CHINA FIRST CAPITAL GROUP LIMITED 中國首控集團有限公司
(formerly known as China Vehicle Components Technology Holdings Limited 中國車輛零部件科技控股有限公司 )
(incorporated in the Cayman Islands with limited liability)
(Stock Code: 1269)
NOTICE OF EXTRAORDINARY GENERAL MEETING
NOTICE IS HEREBY GIVEN that an extraordinary general meeting (the “ Meeting ”) of China First Capital Group Limited (the “ Company ”) will be held at 10:30 a.m. on Monday, 5 October 2015 at Units 4501–02 & 12–13, 45/F, The Center, 99 Queen’s Road Central, Hong Kong for the purposes of considering and, if thought fit, passing the following resolution:
ORDINARY RESOLUTION
“ THAT the execution, delivery and performance of the subscription agreement dated 10 August 2015 and entered into between Nanyang Cijan Auto Shock Absorber Co., Ltd.* (南陽 淅減汽車減振器有限公司) and Nanyang Zhiyuan Industrial Limited* (南陽智源實業有限公 司) (the “ Subscription Agreement ”) and the transactions contemplated thereunder be and are hereby approved, confirmed and ratified; and any one Director be and is hereby authorised to sign and execute such documents and do all such acts and things incidental to the Subscription Agreement and the transactions contemplated thereunder or as he considers necessary, desirable or expedient in connection with the implementation of or giving effect to the Subscription Agreement and the transactions contemplated thereunder (including make such variations to the terms of the Subscription Agreement as they may in their discretion consider to be appropriate, necessary or desirable and in the interests of the Company and its shareholders) or this resolution.

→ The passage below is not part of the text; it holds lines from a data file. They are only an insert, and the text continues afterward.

(* ===== verification/Prelude.v ===== *)
(** * switchlynode: verification development

    The program is the state machine of a Cosmos SDK chain that runs a
    cross-chain exchange: pools of SWITCH against the assets of external
    chains, whose coins are held in vaults.  Its Go code is under src/x/switchly
    (keeper, handlers, managers), src/common (assets, coins, amounts) and
    src/constants.  This library models the parts that decide amounts of money
    and who gets them.

    ** How code becomes definitions

    A Go function is a function into [outcome] (a value, a non-nil error, or a
    panic) when it only computes, and into [M State] (state passing over
    [outcome]) when it reads or writes the key-value store, the bank or emits
    events.  An error keeps the state reached, as Go does; the rollback of a
    failed message is the caller's ([deposit_Run] and its like state what holds
    of a successful run).  [attempt] is a Go call whose error is only logged.
    [cosmos.Uint] is a [Z] whose operations fail outside 0..2^256-1, and
    [int64]/[uint64] conversions are written out ([to_i64], [to_u64],
    [as_uint64]).  Versioned functions keep their version switch: the versions
    below 3.0.0 answer with the bad-version error.  A [range] over a slice is
    structural recursion; the loops over block heights have fuel computed from
    their bounds, and theorems say that it is enough ([settle_blocks] of an
    outbound, [outbound_search_terminates]; [settle_ragnarok_ends]) or are about
    the bound of the code itself ([find_room], at most TxOutDelayMax steps).

    Code outside src/ is a class with laws: [CosmosMath] (cosmossdk.io/math,
    with the reference instance [cosmos_math_ref]) and [Bank] (the bank module,
    with [bank_ref]).  Libraries that only encode are classes too: [PubKeys],
    [ConsensusKeys], [KeyAddresses], [AddressCodec], [BCHAddresses] (keys and
    addresses), [Signatures] and [TxPayload] (what is signed), [TokenLists]
    (the embedded lists of tokens), [SortSlice] (the sort that is not stable),
    [Semver] (version texts), [Accounts] and [UpgradeKeeper] (modules of the SDK).
    [MapIteration] is the order in which a Go map is iterated, which the language
    leaves open, and [SWCYContract] an address that each build sets.
    [Env] holds what the process environment decides (network, module addresses,
    constants).  Handlers are written against interfaces of what they call:
    [Managers] (outbound queue, derived pools, TVL cap), [GasManager],
    [SaverSwaps], [WithdrawSwaps], [SwapParams], [FollowOns] and [OtherHandlers]
    (handlers that are not translated).  TxOuts and Gas hold the implementations
    of the outbound queue and of the gas manager, on the larger state that they
    need; the handlers' theorems hold for every instance.

    ** Files

    - Prelude: outcomes, the state monad, machine integers, sums, tactics.
    - CosmosMath: the class of cosmossdk.io/math and a reference instance.
    - Amounts (common/type_convert.go, math.go, significant_figures.go,
      cosmos/cosmos.go): shares, saturating subtraction, decimals, medians.
    - GoStrings: the part of package strings that the code uses.
    - Assets (common/asset.go, chain.go, symbol.go, ticker.go): parsing and
      printing, the forms of an asset, denominations.
    - Coins (common/coin.go, gas.go).
    - Pools (types/type_pool.go, type_liquidity_provider.go): units, values.
    - Constants (constants/): the table and its overrides.
    - State (keeper/v1): the store as one record of maps, the accessors, minting
      and burning.
    - Txs (common/tx.go, types of outbound items).
    - TradeAccounts, SecuredAssets: managers, messages and handlers of the two
      kinds of deposited balances.
    - Streaming (types/type_streaming_swap.go): the schedule of a streaming swap.
    - Swap (swap_current.go, helpers.go): emission, fees, one and two sub-swaps.
    - PoolUnits, Liquidity (handler_add_liquidity.go, handler_donate.go): units
      of an addition, pending halves, the handlers.
    - Halts (keeper_halt.go): halts and pauses by mimir.
    - Supply: facts on the cap of the SWITCH supply of [MintToModule].
    - Positions: the invariant between pools and liquidity providers.
    - Withdraw (withdraw.go, handler_withdraw.go): the amounts of a withdrawal,
      pool and position after it, the handler.
    - Runs: what runs in the monads leave unchanged, for whole components.
    - GoNumbers (strconv, math/big), Sha256: the parts of Go's library that
      memos and hashes need.
    - Names (types/type_switchlyname.go), MemoTypes, MemoParser, MemoTexts
      (memo/): names, every memo, its text and its parser, and that they agree.
    - Nodes (types/type_node_account.go, common/pubkey.go): node accounts, signer
      membership, bond providers.
    - Quorum (types/types.go and the voters of errata, solvency, bans, network
      fees, key generation and signing): majorities and sets of signers.
    - ObservedTx (types/type_observed_tx.go, common/type_observed_tx.go): the
      voter of a transaction, its consensus and its heights.
    - Attest (handler_observed_tx_helpers.go, handler_network_fee*.go, the keepers
      they use): what a report does to voters, slash points and fees.
    - Refunds (helpers.go): refunding a transaction, cleaning up what cannot be.
    - SwapHandler (handler_swap.go, types/msg_swap.go): checks and handling of one
      swap or sub-swap, over the state with queue, streams and collectors.
    - SwapOrder (manager_swap_queue.go): the order of the queue.
    - SwapQueue (manager_swap_queue_current.go): fetching, scoring and handling
      the swaps of a block.
    - Messages, Dispatch (types/msg_*.go, handler.go): the message of a memo.
    - Vaults (types/type_vault.go, keeper_vault.go, and the clean-up of
      manager_network_current.go): vaults, their index.
    - Fees (keeper_anchors.go, helpers.go): prices and fees in dollars.
    - Gas (manager_gas_current.go): rates, outbound fees, spent gas.
    - Layers: what runs of the inner states leave unchanged in the outer ones.
    - Slasher (manager_slasher_current.go): double signing, missed blocks, the
      slashing of vaults.
    - Outbound (handler_common_outbound.go, handler_outbound_tx.go,
      handler_refund.go, type_clout.go): observed outbounds and their items.
    - Internal (handler_migrate.go, handler_ragnarok.go, handler_noop.go,
      handler_consolidate.go, handler_switch.go, handler_maint.go, handler.go):
      handlers of the protocol's own transactions and their dispatch.
    - Inbound (handler_observed_txin.go, handler_observed_txout.go,
      handler_observed_tx_quorum.go and their helpers): what the agreement on a
      transaction sets off.
    - Security (keeper_vault.go, keeper_txout.go): vaults by bond over value.
    - Affiliates (helpers_affiliates.go): fees of affiliates.
    - TxOuts (manager_txout_current.go): preparation, scheduling, native payment
      of outbounds.
    - ChainState (keeper/v1): the rest of the store: bond providers, votes,
      stakers and claimers, proposals.
    - Bonds (handler_bond.go, handler_unbond.go, handler_leave.go, refundBond,
      keeper_node_account.go): bonding, unbonding, leaving, fees out of bonds.
    - Mimirs (type_mimir.go, keeper_mimir.go, handler_mimir.go,
      handler_node_pause_chain.go): the nodes' votes and pauses.
    - Upgrades (keeper_upgrade.go, handler_upgrade.go): proposals and their votes.
    - SWCY (keeper_swcy_*.go, handler_swcy_*.go): claims and stakes of SWCY.
    - Rewards (manager_network_current.go, helpers.go): the income of a block,
      its split by the pendulum and its payments, [UpdateNetwork].
    - BondRewards (manager_validator_current.go): the rewards of the nodes.
    - SWCYRewards (manager_network_current.go): the fund of the stakers of SWCY.

    The states nest: [State] is the part of the store the accounts and pools use,
    [ObsState] adds the records of nodes and observations to it, [QueueState]
    the swap queue, [VaultState] vaults, planned outbounds and what the managers
    keep during a block, and [ChainState] the records of bonding, votes, SWCY and
    upgrades.  [in_core], [in_obs], [on_core], [at_core], [observed], [in_queue],
    [in_vaults], [chain_obs] and [chain_core] run a call of an inner part in an
    outer one.

    ** What is proved

    Swaps: depths, fee and constant product of each sub-swap, the limit of a
    whole swap, the slip to the nearest basis point.  Liquidity: the books (units
    and pending amounts of a pool are the sums over its providers) are an
    invariant of additions, donations and withdrawals, of savers too unless one
    adds by two addresses (which loses units); an addition puts its amounts into
    the pool, or with what waits there, and dilutes nobody; a withdrawal pays what
    the pool loses, fairly, and pending amounts once.  Trade accounts and secured
    assets: conservation, proportional shares, no owner gets more than its part.
    Supply and halts: the cap of SWITCH and the circuit breaker.  Streaming
    swaps: the deposit is used up in the announced number of attempts.  Assets:
    parsing inverts printing and denominations do not clash.
    Observations: a voter refines the log of reports, conflicting consensus
    needs double reports, a transaction is acted on at most twice, a network fee
    is saved only with two thirds of the votes, and a message of observations
    fails just when its validation does, untouched; an agreed swap credits its vault once and is queued.
    Bond providers: the bond is shared out up to rounding.  Swap queue: a block
    takes swaps of the queue and no others, each once, in the order of slip; a
    queue without streaming swaps drains.  Memos: the text of a market swap within
    the parser's numbers reads back, and its message is its swap.  Vaults: funds
    stay typed, the index of Asgard vaults has all that are not inactive, and just
    those after its clean-up.  Outbounds: what the vaults send and what remains is the
    amount asked for, the accepted outputs wait in one block with room for them,
    an observed outbound settles the one item it pays or, when it pays none, its
    vault is slashed, and the
    search for it ends.  Money in modules: gas is reimbursed, its worth and to the unit, slashed
    bond stays covered, the affiliate collector can pay what it owes.  Bonds:
    what is bonded is credited to one node, what is unbonded is what its bond
    loses, a failed sweep of low bonds removes nobody and pays again.  Votes: a
    mimir changes only when the stored votes carry it, the economic value does
    not depend on the iteration of a map and the operational one does; an upgrade
    is planned only with two thirds of the active validators and dropped only by a
    rejection.  SWCY: a claim
    moves once, an unstaking pays a share of the stake.  Income: it is split
    without rest, leaves the reserve for the modules whose books record it, and
    the rewards of the nodes stay covered up to a unit per node; burning income
    needs a cap of the supply; the stakers' fund is shared by stakes.  Theorems that are not in
    the list of properties support these: the pool units of an addition, leaving,
    expired proposals, pauses by nodes, prices and secured assets among them.

    Each theorem that states a property of the program carries its identifier in
    the comment above it, and those with hypotheses are followed by a witness:
    the theorem applied to a concrete run.

    ** Bounds

    Theorems about amounts that pass through 18-digit decimals assume amounts
    of at most 10^17 base units per depth (a billion whole coins at 8 digits) or
    2^100 for unit counts, where the decimals do not overflow; the definitions
    themselves have no bound.

    ** Not modelled

    The selection of nodes at a churn, LackSigning of the slasher, of the network
    manager the pool's own liquidity, derived assets, the migration of funds and
    the ragnarok of pools, the handlers of errata, key generation and solvency, of SWITCHNames
    and node settings, and the advanced queue of limit swaps are not modelled yet: where a modelled
    component calls them they are interfaces.  Generated protobuf code,
    queriers, the command line and the genesis code only present or store data;
    src/bifrost (observers and signers) is network input and output around
    vendored libraries. *)

From stdpp Require Export base numbers list gmap strings option.
From stdpp Require Import fin_maps sorting.
From Stdlib Require Export ZArith Lia.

By Order of the Board of China First Capital Group Limited Wilson Sea Chairman
Hong Kong, 14 September 2015
- For identification purpose only
– 1 –
Notes:
-
(1) Any Shareholder entitled to attend and vote at the Meeting is entitled to appoint another person as his proxy to attend and vote instead of him. A Shareholder who is the holder of two or more Shares may appoint more than one proxy to attend on the same occasion. A proxy need not be a Shareholder.
-
(2) In order to be valid, a form of proxy and the power of attorney (if any) or other authority (if any) under which it is signed, or a certified copy of such power or authority, must be deposited at the Hong Kong branch share registrar and transfer office of the Company, Tricor Investor Services Limited, at Level 22, Hopewell Centre, 183 Queen’s Road East, Hong Kong not less than 48 hours before the time fixed for holding the meeting or any adjournment thereof.
-
(3) Delivery of the form of proxy will not preclude a Shareholder from attending and voting in person at the meeting convened and in such event, the form of proxy shall be deemed to be revoked.
-
(4) In the case of joint registered holders of any Share, any one of such joint registered holders may vote at the meeting, either in person or by proxy, in respect of such Share as if he/she were solely entitled thereto, but if more than one of such joint registered holders be present at the meeting, the vote of the senior who tenders a vote either personally or by proxy shall be accepted to the exclusion of the votes of the other joint registered holders and, for this purpose, seniority shall be determined by the order in which the names stand in the register in respect of the joint holding.
-
(5) As at the date of this notice, the Company’s executive Directors are Mr. Wilson Sea, Mr. Zhao Zhijun, Mr. Yan Haiting Mr. Wang Wenbo, Ms. Yang Weixia and Mr. Wang Ping, the Company’s independent non-executive Directors are Mr. Chu Kin Wang, Peleus, Mr. Li Zhiqiang and Mr. Zhang Jinhua.